Lantibois n'était pas un poète, un de ces hommes qui posent une échelle sur une étoile et qui montent en jouant du violon; c'était un monsieur pratique et sérieux qui, ayant passé l'âge où on se marie pour s'établir, s'était peut-être marié pour se rétablir. Accaparé par ses affaires, retenu au dehors pendant une grande partie de la journée, il n'avait que peu de temps à donner aux joies réconfortantes du foyer conjugal. Dans le but de distraire sa jeune épouse, et aussi probablement pour assurer une surveillance constante sur ses commis, il avait installé la malheureuse Bérengère, derrière son comptoir défendu par un grillage de fer. Et la pauvre petite femme passait là des heures, continuellement absorbée dans la contemplation des petites médailles jaunes qu'elle aimait caresser longuement et faire sauter dans les sébilles de cuivre.

Un jour, Mme Lantibois ne descendit pas au magasin et, durant près de trois semaines, les commis ne l'aperçurent point. Elle avait mis au monde un enfant du sexe masculin qui fut aussitôt envoyé en nourrice dans un village de la Touraine où le changeur possédait une propriété. Rétablie, Bérengère reprit sa place derrière le comptoir et son existence monotone.
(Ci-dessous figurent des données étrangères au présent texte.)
(** ** Frames per second *)
Definition is_refresh (m : message) : bool := match m with RefreshVideo | RefreshVideoDisplay _ => true | _ => false end.
Definition active (real : option Z) (t : VideoThread) : bool := inactive_counter (fps_control_ (count_idle real t)) <? inactive_threshold.
Lemma minimum_below l m x : minimum l = Some m -> In (Some x) l -> m <= x.
Proof.
  revert m. induction l as [|a [|b l] IH]; intros m H Hin; [done| |].
  - destruct Hin as [->|[]]. simpl in H. injection H as ->. lia.
  - change (min_opt a (minimum (b :: l)) = Some m) in H. unfold min_opt in H. destruct a as [a|]; [|done].
    destruct (minimum (b :: l)) as [m'|] eqn:E; [|done]. injection H as <-. destruct Hin as [[= ->]|Hin]; [lia|].
    specialize (IH m' eq_refl Hin). lia.
Qed.
Lemma minimum_none l : minimum l <> None -> ~ In None l.
Proof.
  induction l as [|a [|b l] IH]; intros H Hin; [done| |].
  - by destruct Hin as [->|[]].
  - change (min_opt a (minimum (b :: l)) <> None) in H. unfold min_opt in H. destruct a as [a|]; [|done].
    destruct (minimum (b :: l)) eqn:E; [|done]. destruct Hin as [|Hin]; [done|]. by apply IH.
Qed.
(** What one round of refreshes does. *)
Definition refreshed (now : Z) (t t' : VideoThread) : Prop :=
  let c := fps_control_ t in let c' := fps_control_ t' in
  refresh_times c' = refresh_times c
  \/ refresh_times c < 20 /\ refresh_times c' = refresh_times c + 1 /\ last_refresh_instant c' = Some now
     /\ (refresh_times c = 0 \/ exists s, last_refresh_instant c = Some s /\ 11000 <= now - s).
Lemma needs_refresh_spec now m t : needs_refresh now m t = true -> refreshed now t (note_refresh now t).
Proof.
  unfold needs_refresh. cbv zeta. intros H. bool_prop. destruct H as [[H1 _] H2]. right. simpl. split_and!; [lia|done|done|].
  bool_prop. destruct H2 as [H2|H2]; [left; lia|]. destruct (last_refresh_instant _) as [s|]; [|done]. right. exists s. split; [done|].
  bool_prop. assert (11 <= (now - s) / 1000) as H3 by lia. apply Z.mul_le_mono_nonneg_l with (p := 1000) in H3; [|lia].
  pose proof (Z.mul_div_le (now - s) 1000). lia.
Qed.
Lemma refresh_list_spec now m l w : NoDup l.*1 ->
  let w' := foldl (λ w kt, if needs_refresh now m kt.2
                           then on_thread kt.1 (note_refresh now) (refresh_video (Int.to_signed 32 kt.1) w) else w) w l in
  last_auto_fps w' = last_auto_fps w
  /\ (exists o, to_self w' = to_self w ++ o /\ forallb is_refresh o = true)
  /\ (forall k, k ∉ l.*1 -> threads w' !! k = threads w !! k)
  /\ (forall k t, In (k, t) l -> threads w !! k = Some t -> exists t', threads w' !! k = Some t' /\ refreshed now t t').
Proof.
  revert w. induction l as [|[j t] l IH]; intros w Hn; cbv zeta.
  - split_and!; [done|exists []; by rewrite app_nil_r|done|done].
  - cbn [foldl fst snd fmap list_fmap] in *. apply NoDup_cons in Hn as [Hj Hn].
    set (w1 := if needs_refresh now m t then _ else w). destruct (IH w1 Hn) as (A & (o & Eo & Fo) & N & T).
    assert (last_auto_fps w1 = last_auto_fps w /\ (exists o1, to_self w1 = to_self w ++ o1 /\ forallb is_refresh o1 = true)) as [A1 (o1 & E1 & F1)].
    { unfold w1. destruct (needs_refresh now m t); [|split; [done|exists []; by rewrite app_nil_r]]. split; [done|].
      unfold on_thread, refresh_video, tell_self. simpl. eexists. split; [reflexivity|]. simpl. by destruct (multi_ui _). }
    assert (forall k, k <> j -> threads w1 !! k = threads w !! k) as N1.
    { intros k Hk. unfold w1. destruct (needs_refresh now m t); [|done]. simpl. by rewrite lookup_alter_ne. }
    split_and!.
    + by rewrite A.
    + exists (o1 ++ o). rewrite Eo, E1, app_assoc. split; [done|]. by rewrite forallb_app, F1, Fo.
    + intros k Hk. apply not_elem_of_cons in Hk as [Hkj Hk]. rewrite N by done. by apply N1.
    + intros k t0 [[= <- <-]|Hin] Ht.
      * rewrite N by done. unfold w1. destruct (needs_refresh now m t) eqn:E; [|exists t; split; [done|by left]].
        exists (note_refresh now t). simpl. rewrite lookup_alter_eq, Ht. split; [done|]. by apply (needs_refresh_spec now m).
      * apply T; [done|]. rewrite N1; [done|]. intros ->. apply Hj. apply list_elem_of_fmap. exists (j, t0).
        split; [done|by apply list_elem_of_In].
Qed.
Lemma refresh_all_spec now m w : let w' := refresh_all now m w in
  last_auto_fps w' = last_auto_fps w
  /\ (exists o, to_self w' = to_self w ++ o /\ forallb is_refresh o = true)
  /\ forall k t', threads w' !! k = Some t' -> exists t, threads w !! k = Some t /\ refreshed now t t'.
Proof.
  cbv zeta. unfold refresh_all. destruct (refresh_list_spec now m (map_to_list (threads w)) w (NoDup_fst_map_to_list _)) as (A & O & N & T).
  split_and!; [done|done|]. intros k t' Hk. destruct (threads w !! k) as [t|] eqn:E.
  - exists t. split; [done|]. destruct (T k t) as (t1 & E1 & R); [by apply list_elem_of_In, elem_of_map_to_list|done|]. congruence.
  - rewrite N in Hk; [congruence|]. intros Hin. apply list_elem_of_fmap in Hin as ([k0 t0] & -> & Hin).
    apply elem_of_map_to_list in Hin. simpl in E. congruence.
Qed.
Lemma limit_custom_bounds c : 5 <= limit_custom c <= 120.
Proof. unfold limit_custom. cbv zeta. destruct (_ || _) eqn:E; [lia|]. bool_prop. lia. Qed.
Lantibois s'absentait de plus en plus, absorbé qu'il était par ses opérations financières.

Au bout de dix-huit mois, l'enfant revint. Ce fut un jour de fête pour la famille. En rentrant au logis, Lantibois couvrit son héritier de baisers et de caresses et, comme il relevait dans ses bras pour le contempler bien à loisir, il s'arrêta brusquement, les yeux grands ouverts, la mine inquiète.

—Ah! par exemple!…

—Quoi donc? interrogea madame.

—Regarde bien le petit… Tu ne remarques rien?

—Non.

—Eh bien! c'est étonnant comme cet enfant ressemble à l'empereur d'Autriche!

C'était vrai.

Le poupon des Lantibois offrait le portrait exact, frappant, parlant, du souverain qui cumule comme en se jouant, les couronnes d'Autriche, de Hongrie, de Croatie, de Bohême, de Bosnie, etc., etc.